**Work instruction**
Copy, exactly and without additions, every line in the records below from the one holding "(** * PixForge" through the one holding "(** ** Errors raised by the source *)", both ends included.

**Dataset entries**
((
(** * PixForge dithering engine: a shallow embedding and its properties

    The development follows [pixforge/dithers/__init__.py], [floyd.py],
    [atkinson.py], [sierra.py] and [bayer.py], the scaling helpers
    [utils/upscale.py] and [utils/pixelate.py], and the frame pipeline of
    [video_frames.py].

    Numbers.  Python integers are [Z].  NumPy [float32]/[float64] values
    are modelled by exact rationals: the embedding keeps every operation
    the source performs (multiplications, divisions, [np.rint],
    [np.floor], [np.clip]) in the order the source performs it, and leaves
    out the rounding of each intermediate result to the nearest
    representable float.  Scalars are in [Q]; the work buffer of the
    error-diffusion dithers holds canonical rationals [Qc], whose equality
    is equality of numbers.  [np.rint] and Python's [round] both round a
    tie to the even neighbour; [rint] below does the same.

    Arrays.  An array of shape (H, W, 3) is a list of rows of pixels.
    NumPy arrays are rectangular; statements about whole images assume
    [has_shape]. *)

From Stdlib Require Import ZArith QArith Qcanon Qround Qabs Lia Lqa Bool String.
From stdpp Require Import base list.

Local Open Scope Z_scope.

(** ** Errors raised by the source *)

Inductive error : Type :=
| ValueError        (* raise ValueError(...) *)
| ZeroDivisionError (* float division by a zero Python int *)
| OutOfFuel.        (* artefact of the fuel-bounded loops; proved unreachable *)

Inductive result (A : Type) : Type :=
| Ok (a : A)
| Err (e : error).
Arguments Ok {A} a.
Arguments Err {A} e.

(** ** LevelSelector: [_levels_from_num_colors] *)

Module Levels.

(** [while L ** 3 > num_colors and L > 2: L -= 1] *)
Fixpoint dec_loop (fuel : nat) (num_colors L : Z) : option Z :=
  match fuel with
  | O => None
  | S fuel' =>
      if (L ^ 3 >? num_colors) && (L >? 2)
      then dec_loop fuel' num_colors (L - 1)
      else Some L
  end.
))
((
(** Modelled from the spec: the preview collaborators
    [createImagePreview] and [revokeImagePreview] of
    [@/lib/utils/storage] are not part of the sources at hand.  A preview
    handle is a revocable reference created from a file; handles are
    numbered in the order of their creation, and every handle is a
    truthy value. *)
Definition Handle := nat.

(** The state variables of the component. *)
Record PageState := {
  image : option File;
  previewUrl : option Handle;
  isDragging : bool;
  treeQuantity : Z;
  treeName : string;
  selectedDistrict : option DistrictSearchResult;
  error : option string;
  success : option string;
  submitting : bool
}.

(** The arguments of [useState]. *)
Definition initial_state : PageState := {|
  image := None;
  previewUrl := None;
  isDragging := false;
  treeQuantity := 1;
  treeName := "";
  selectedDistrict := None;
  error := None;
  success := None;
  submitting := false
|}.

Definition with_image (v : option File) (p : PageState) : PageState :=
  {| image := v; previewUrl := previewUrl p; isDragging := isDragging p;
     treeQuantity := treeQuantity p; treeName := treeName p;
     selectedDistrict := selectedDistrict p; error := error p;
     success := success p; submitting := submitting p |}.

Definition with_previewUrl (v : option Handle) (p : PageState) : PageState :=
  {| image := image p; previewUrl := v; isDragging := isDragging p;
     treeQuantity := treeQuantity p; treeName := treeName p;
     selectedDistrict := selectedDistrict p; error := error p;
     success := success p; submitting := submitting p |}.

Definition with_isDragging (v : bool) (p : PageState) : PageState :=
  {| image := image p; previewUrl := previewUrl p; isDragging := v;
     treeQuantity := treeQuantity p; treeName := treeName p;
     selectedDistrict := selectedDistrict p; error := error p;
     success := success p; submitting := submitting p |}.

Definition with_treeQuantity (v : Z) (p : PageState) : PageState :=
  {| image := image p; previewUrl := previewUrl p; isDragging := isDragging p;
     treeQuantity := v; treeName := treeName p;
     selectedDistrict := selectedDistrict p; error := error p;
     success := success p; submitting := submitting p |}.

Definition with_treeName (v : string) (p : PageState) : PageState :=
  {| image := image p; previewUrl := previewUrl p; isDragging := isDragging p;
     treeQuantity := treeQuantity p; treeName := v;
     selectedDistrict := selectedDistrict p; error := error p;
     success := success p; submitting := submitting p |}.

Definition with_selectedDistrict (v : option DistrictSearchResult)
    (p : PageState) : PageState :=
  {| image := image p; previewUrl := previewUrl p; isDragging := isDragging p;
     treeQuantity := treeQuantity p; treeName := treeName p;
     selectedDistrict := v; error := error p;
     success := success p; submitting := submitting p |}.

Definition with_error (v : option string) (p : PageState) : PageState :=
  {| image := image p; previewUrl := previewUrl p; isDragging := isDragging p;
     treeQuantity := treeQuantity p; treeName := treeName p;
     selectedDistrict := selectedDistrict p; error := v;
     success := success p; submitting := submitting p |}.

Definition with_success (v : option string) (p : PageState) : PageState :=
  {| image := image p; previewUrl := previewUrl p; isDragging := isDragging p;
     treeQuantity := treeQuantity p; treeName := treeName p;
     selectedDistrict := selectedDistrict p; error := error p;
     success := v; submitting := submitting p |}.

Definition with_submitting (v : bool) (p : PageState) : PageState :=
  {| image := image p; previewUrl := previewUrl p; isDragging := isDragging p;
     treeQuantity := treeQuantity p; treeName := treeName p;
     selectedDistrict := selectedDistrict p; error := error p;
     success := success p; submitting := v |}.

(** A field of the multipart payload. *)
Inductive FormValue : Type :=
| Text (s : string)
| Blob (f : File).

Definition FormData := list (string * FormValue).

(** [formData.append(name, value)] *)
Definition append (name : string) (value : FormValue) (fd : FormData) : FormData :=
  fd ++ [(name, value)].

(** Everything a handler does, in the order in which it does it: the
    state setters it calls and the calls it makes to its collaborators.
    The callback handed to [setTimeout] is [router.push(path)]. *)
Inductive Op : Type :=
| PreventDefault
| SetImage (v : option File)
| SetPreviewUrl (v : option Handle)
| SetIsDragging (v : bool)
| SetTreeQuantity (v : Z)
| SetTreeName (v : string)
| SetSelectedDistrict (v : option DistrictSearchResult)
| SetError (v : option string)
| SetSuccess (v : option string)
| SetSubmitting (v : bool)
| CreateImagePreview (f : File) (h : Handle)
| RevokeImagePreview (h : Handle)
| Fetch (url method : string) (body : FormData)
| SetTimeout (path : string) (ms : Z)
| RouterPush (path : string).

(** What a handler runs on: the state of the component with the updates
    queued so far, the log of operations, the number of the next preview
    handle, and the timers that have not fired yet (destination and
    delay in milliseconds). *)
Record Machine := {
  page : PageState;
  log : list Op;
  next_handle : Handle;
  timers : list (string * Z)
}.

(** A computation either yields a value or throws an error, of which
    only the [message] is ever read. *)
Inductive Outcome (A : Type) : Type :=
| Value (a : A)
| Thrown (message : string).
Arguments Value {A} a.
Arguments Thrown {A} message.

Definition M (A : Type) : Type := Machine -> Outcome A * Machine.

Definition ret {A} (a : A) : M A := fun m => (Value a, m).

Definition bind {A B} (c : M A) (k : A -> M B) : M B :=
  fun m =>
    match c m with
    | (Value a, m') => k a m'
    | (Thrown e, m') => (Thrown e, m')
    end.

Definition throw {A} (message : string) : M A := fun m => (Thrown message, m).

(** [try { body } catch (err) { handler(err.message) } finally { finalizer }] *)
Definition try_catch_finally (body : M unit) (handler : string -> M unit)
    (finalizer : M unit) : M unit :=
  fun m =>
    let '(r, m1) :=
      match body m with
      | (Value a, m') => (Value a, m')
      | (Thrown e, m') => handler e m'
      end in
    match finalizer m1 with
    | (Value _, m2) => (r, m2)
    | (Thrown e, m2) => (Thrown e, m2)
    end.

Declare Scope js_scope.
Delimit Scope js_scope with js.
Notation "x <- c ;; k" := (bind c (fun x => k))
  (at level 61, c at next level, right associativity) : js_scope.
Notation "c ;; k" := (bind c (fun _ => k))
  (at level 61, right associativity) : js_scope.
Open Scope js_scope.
))
((
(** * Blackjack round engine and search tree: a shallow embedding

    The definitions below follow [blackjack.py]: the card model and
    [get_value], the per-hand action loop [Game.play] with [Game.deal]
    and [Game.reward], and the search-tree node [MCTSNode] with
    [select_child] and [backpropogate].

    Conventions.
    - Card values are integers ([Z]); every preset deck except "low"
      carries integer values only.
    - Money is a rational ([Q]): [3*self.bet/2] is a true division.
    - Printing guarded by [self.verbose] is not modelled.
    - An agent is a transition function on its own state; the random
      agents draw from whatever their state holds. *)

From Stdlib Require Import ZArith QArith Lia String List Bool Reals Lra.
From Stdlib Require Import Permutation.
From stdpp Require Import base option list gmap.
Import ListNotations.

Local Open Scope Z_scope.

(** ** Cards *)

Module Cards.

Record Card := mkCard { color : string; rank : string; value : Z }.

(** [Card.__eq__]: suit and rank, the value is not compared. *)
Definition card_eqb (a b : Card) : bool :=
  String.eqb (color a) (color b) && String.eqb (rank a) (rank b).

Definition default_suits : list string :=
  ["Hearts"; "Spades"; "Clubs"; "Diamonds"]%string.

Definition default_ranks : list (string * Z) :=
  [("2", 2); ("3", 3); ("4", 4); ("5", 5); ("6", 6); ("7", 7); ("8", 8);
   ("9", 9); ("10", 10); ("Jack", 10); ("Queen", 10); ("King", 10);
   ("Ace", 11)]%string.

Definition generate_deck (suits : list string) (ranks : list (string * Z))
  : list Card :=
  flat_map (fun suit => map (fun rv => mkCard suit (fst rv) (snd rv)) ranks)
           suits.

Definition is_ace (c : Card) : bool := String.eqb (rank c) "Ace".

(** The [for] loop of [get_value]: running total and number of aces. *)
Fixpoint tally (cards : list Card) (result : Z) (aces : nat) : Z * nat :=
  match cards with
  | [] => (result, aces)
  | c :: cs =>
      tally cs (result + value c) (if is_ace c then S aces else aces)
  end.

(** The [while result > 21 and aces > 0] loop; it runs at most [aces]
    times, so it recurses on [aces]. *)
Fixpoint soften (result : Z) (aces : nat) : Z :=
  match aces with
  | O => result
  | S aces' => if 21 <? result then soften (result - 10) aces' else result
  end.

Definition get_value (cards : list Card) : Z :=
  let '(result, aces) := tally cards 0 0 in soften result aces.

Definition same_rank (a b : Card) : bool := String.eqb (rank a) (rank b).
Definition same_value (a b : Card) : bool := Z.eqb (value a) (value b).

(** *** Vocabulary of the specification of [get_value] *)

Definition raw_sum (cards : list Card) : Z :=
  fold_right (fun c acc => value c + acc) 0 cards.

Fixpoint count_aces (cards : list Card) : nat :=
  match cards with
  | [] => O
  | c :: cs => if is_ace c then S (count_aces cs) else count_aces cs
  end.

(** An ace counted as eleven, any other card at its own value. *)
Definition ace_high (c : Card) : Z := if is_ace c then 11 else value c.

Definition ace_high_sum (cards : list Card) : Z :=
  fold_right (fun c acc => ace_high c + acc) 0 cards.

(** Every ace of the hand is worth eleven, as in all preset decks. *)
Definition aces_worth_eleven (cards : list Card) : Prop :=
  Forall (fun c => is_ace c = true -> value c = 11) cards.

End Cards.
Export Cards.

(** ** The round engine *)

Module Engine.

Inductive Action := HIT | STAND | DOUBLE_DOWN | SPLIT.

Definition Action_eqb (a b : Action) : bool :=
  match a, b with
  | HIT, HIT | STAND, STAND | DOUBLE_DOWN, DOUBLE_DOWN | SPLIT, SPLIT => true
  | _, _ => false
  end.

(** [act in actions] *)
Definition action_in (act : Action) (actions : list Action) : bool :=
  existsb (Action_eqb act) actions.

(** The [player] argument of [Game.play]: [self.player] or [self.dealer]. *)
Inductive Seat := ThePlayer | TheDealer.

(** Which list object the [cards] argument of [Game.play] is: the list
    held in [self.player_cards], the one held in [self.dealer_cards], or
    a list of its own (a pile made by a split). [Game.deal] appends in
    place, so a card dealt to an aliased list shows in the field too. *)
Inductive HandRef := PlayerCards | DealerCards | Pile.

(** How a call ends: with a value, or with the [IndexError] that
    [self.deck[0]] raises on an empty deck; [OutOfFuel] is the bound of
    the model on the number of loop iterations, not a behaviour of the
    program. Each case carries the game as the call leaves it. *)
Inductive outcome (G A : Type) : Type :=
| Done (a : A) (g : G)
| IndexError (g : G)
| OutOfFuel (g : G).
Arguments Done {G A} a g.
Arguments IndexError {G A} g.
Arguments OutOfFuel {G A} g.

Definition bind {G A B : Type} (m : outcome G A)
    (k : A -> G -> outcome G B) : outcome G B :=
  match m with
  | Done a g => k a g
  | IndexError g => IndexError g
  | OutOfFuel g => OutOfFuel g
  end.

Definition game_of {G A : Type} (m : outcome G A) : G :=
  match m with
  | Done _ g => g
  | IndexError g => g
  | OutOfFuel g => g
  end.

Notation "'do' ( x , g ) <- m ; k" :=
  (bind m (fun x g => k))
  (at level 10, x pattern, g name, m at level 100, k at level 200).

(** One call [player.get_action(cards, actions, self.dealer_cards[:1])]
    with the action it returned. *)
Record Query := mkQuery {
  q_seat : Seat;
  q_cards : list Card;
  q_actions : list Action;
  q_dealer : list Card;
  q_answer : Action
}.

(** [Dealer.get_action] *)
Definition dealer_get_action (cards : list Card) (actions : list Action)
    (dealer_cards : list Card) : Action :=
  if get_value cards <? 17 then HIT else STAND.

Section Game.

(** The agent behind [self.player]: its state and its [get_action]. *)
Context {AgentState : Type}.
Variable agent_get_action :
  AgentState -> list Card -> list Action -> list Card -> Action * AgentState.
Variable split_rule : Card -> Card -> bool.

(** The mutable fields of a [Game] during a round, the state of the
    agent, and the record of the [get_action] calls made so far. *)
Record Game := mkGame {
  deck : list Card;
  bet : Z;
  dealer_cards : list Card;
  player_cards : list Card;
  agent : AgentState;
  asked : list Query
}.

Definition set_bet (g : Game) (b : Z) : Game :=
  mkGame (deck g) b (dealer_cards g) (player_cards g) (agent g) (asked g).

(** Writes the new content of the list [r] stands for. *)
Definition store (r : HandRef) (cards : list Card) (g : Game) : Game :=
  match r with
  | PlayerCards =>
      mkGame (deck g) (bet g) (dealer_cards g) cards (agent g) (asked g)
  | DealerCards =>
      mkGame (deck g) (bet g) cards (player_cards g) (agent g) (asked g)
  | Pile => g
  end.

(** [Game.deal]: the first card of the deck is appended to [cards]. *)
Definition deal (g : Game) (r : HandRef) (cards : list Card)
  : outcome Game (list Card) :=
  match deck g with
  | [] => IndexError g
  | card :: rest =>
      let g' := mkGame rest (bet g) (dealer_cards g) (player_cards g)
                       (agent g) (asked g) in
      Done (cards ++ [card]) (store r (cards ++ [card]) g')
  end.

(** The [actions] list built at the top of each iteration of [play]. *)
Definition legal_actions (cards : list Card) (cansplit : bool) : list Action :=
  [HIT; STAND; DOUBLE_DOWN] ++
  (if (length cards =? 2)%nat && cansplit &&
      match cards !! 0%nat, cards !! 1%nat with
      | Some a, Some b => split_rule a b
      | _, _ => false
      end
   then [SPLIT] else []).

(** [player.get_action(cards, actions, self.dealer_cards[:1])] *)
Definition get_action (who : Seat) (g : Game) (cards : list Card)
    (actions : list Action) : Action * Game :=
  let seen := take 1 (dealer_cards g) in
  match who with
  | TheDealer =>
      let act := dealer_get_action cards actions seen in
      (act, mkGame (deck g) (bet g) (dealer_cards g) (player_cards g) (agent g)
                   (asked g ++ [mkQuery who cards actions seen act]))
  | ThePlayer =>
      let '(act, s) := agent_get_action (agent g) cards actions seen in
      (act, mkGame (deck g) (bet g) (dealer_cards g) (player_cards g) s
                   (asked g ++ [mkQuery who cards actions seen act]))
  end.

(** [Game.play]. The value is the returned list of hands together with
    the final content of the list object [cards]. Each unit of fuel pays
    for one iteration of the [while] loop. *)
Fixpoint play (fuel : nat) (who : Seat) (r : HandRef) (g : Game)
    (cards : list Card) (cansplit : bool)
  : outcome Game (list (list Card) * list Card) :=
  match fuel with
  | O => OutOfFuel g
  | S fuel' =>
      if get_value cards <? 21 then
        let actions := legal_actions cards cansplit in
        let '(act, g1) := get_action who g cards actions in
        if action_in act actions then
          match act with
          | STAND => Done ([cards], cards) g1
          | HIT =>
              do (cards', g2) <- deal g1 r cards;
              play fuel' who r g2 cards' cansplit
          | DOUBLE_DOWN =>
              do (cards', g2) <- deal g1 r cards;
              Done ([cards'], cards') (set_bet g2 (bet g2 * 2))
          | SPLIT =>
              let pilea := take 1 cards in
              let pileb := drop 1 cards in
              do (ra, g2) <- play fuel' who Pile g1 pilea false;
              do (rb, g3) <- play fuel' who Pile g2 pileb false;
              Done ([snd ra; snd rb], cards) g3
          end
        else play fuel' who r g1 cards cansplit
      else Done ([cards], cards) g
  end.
))
**Written response**
(** * PixForge dithering engine: a shallow embedding and its properties

    The development follows [pixforge/dithers/__init__.py], [floyd.py],
    [atkinson.py], [sierra.py] and [bayer.py], the scaling helpers
    [utils/upscale.py] and [utils/pixelate.py], and the frame pipeline of
    [video_frames.py].

    Numbers.  Python integers are [Z].  NumPy [float32]/[float64] values
    are modelled by exact rationals: the embedding keeps every operation
    the source performs (multiplications, divisions, [np.rint],
    [np.floor], [np.clip]) in the order the source performs it, and leaves
    out the rounding of each intermediate result to the nearest
    representable float.  Scalars are in [Q]; the work buffer of the
    error-diffusion dithers holds canonical rationals [Qc], whose equality
    is equality of numbers.  [np.rint] and Python's [round] both round a
    tie to the even neighbour; [rint] below does the same.

    Arrays.  An array of shape (H, W, 3) is a list of rows of pixels.
    NumPy arrays are rectangular; statements about whole images assume
    [has_shape]. *)

From Stdlib Require Import ZArith QArith Qcanon Qround Qabs Lia Lqa Bool String.
From stdpp Require Import base list.

Local Open Scope Z_scope.

(** ** Errors raised by the source *)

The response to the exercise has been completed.